In quantum mechanics, the state of a system is described by a wave function or a state vector. In general, quantum states can be represented as superpositions of eigenstates of various observables. An eigenstate of an observable is a state in which the observable has a definite value when measured.
However, there are cases where a quantum state is not an eigenstate of any observable. These states are known as non-eigenstates or superposition states. Non-eigenstates arise when a system is in a state that cannot be described by a single eigenstate of a particular observable.
The interpretation of such non-eigenstates is one of the central questions in quantum mechanics and has been the subject of much discussion and debate. One interpretation is that non-eigenstates represent a state of inherent uncertainty or indeterminacy. When a measurement is performed on a non-eigenstate, the system collapses into one of the eigenstates of the measured observable, with the probabilities given by the coefficients in the superposition.
This interpretation is consistent with the probabilistic nature of quantum mechanics, where the outcome of a measurement is inherently uncertain.
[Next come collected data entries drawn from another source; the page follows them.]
Lemma insert_sorted_ascending (x : string) (xs : list string) :
  ascending xs -> ascending (Py.insert_sorted x xs).
Proof using Type.
  unfold ascending. induction 1 as [|y ys Hs IH Hy]; simpl.
  - repeat constructor.
  - destruct (String.ltb y x) eqn:E.
    + constructor; [exact IH|].
      apply Forall_forall. intros z Hz.
      apply (Permutation_in _ (insert_sorted_perm x ys)) in Hz.
      destruct Hz as [<-|Hz]; [now apply ltb_leb|].
      rewrite Forall_forall in Hy. now apply Hy.
    + apply not_ltb_leb in E.
      constructor; [now constructor|].
      constructor; [exact E|].
      eapply Forall_impl; [|exact Hy].
      intros z Hz. now apply leb_trans with y.
Qed.

Lemma sort_ascending (xs : list string) : ascending (Py.sort xs).
Proof using Type.
  induction xs as [|x xs IH]; simpl.
  - constructor.
  - now apply insert_sorted_ascending.
Qed.

Lemma ascending_head_least (a b : string) (l1 l2 : list string) :
  ascending (a :: l1) -> Permutation (a :: l1) (b :: l2) ->
  String.leb a b = true.
Proof using Type.
  intros Hs Hp. inversion Hs as [|? ? _ Ha]; subst.
  assert (Hin : In b (a :: l1))
    by (apply (Permutation_in _ (Permutation_sym Hp)); now left).
  destruct Hin as [<-|Hin]; [apply leb_refl|].
  rewrite Forall_forall in Ha. now apply Ha.
Qed.

Lemma ascending_unique (l1 : list string) :
  forall l2, ascending l1 -> ascending l2 -> Permutation l1 l2 -> l1 = l2.
Proof using Type.
  induction l1 as [|a l1 IH]; intros [|b l2] H1 H2 Hp.
  - reflexivity.
  - now apply Permutation_nil_cons in Hp.
  - apply Permutation_sym in Hp. now apply Permutation_nil_cons in Hp.
  - assert (a = b) as <-.
    { apply String.leb_antisym.
      - exact (ascending_head_least a b l1 l2 H1 Hp).
      - exact (ascending_head_least b a l2 l1 H2 (Permutation_sym Hp)). }
    f_equal. apply IH.
    + now inversion H1.
    + now inversion H2.
    + exact (Permutation_cons_inv Hp).
Qed.

Lemma sorted_logs_sort (names : list string) :
  sorted_logs names (Py.sort (filter (Py.endswith ".log") names)).
Proof using Type.
  split; [apply sort_perm | apply sort_ascending].
Qed.

Lemma sorted_logs_unique (names logs : list string) :
  sorted_logs names logs ->
  logs = Py.sort (filter (Py.endswith ".log") names).
Proof using Type.
  intros [Hp Hs]. apply ascending_unique.
  - exact Hs.
  - apply sort_ascending.
  - apply perm_trans with (filter (Py.endswith ".log") names);
      [exact Hp | apply Permutation_sym, sort_perm].
Qed.

(** With every run pending, filling by position is filling the next run
    without an output. *)
Lemma fill_in_order_pending (contents : list (list string)) :
  forall (done pend : list run),
    Forall filled done -> Forall pending pend ->
    resume_spec (done ++ pend) contents = done ++ fill_in_order contents pend.
Proof using Type.
  unfold resume_spec.
  induction contents as [|c cs IH]; intros done pend Hd Hp.
  - reflexivity.
  - cbn [fold_left]. destruct pend as [|p pend'].
    + rewrite app_nil_r, (assign_next_pending_filled c done Hd).
      specialize (IH done [] Hd (Forall_nil _)).
      rewrite app_nil_r in IH. rewrite IH. now destruct cs.
    + inversion Hp as [|? ? Hp1 Hp']; subst.
      rewrite (assign_next_pending_app c done p pend' Hd Hp1).
      cbn [fill_in_order].
      replace (done ++ set_output p c :: pend')
        with ((done ++ [set_output p c]) ++ pend')
        by (now rewrite <- app_assoc).
      rewrite IH; [now rewrite <- app_assoc| |assumption].
      apply Forall_app. split; [assumption|].
      constructor; [|constructor]. unfold filled. simpl. discriminate.
Qed.

(** The loop with its cursor at [length done]: the contents of the logs
    stamped not before the resume time go to the runs from the cursor
    on, one by one. *)
Lemma resume_loop_fills (resume : datetime) (logs : list string) :
  forall (done rest : list run) (st : state),
    runs st = done ++ rest ->
    Forall (fun log => exists dt, log_datetime log = Ok dt) logs ->
    (forall log, In log (filter (stamped_from resume) logs) ->
                 exists content,
                   read_file (log_path log) (env st) = Ok content) ->
    runs (fst (resume_loop resume logs (length done) st)) =
      done ++ fill_in_order
                (map (log_content (env st)) (filter (stamped_from resume) logs))
                rest
    /\ snd (resume_loop resume logs (length done) st) =
       match rest, filter (stamped_from resume) logs with
       | [], _ :: _ => Some IndexError
       | _, _ => None
       end.
Proof using Type.
  induction logs as [|log logs' IH]; intros done rest st Hruns Hparse Hread.
  - cbn. split; [now destruct rest | now destruct rest].
  - inversion Hparse as [|? ? [dt Hdt] Hparse']; subst.
    assert (Hsf : stamped_from resume log = dt_ge dt resume)
      by (unfold stamped_from; now rewrite Hdt).
    cbn [resume_loop filter] in *. rewrite Hsf in *. rewrite Hdt.
    destruct (dt_ge dt resume) eqn:Hge.
    + destruct (Hread log (or_introl eq_refl)) as [content Hc].
      unfold open_read. rewrite Hc.
      cbn [map]. unfold log_content at 1. rewrite Hc.
      destruct rest as [|r rest'].
      * rewrite assign_output_out
          by (cbn [record runs]; rewrite Hruns, length_app; simpl; lia).
        cbn [fst snd record runs fill_in_order]. now split.
      * rewrite assign_output_ok
          by (cbn [record runs]; rewrite Hruns, length_app; simpl; lia).
        cbn [record runs env trace].
        rewrite update_length, Hruns, update_app. cbn [fill_in_order].
        destruct rest' as [|q rest''].
        -- replace (length done + 1 =? length (done ++ [r]))%nat with true
             by (symmetry; apply Nat.eqb_eq; rewrite length_app; simpl; lia).
           cbn [fst snd runs]. split; [|reflexivity].
           now destruct (map _ _).
        -- replace (length done + 1 =? length (done ++ r :: q :: rest''))%nat
             with false
             by (symmetry; apply Nat.eqb_neq; rewrite length_app; simpl; lia).
           set (st2 := mkState (done ++ set_output r content :: q :: rest'')
                               (env st)
                               ((trace st ++ [EvRead (log_path log)])
                                  ++ [EvAssign (length done) Resume])).
           destruct (IH (done ++ [set_output r content]) (q :: rest'') st2)
             as [Hr He].
           ++ unfold st2. cbn [runs]. now rewrite <- app_assoc.
           ++ assumption.
           ++ intros l Hl. apply Hread. now right.
           ++ replace (length done + 1)%nat
                with (length (done ++ [set_output r content]))
                by (rewrite length_app; reflexivity).
              rewrite Hr, He. unfold st2. cbn [env].
              split; [now rewrite <- app_assoc | reflexivity].
    + apply (IH done rest st); assumption.
Qed.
It suggests that the non-eigenstate represents a state of potentiality, where the system can exist in different eigenstates with specific probabilities until a measurement is made.
Another interpretation, often associated with the Copenhagen interpretation, is that non-eigenstates represent a combination of possibilities or potentialities that are realized upon measurement. According to this view, the act of measurement causes the collapse of the wave function, and the system "chooses" one of the possible outcomes.
It is important to note that the interpretation of non-eigenstates in quantum mechanics is still an area of active research and philosophical debate. Different interpretations offer different perspectives on the nature of quantum states and the implications of measurement. Ultimately, the interpretation one adopts may depend on philosophical or practical considerations, and it is an ongoing topic of investigation in the field of quantum foundations.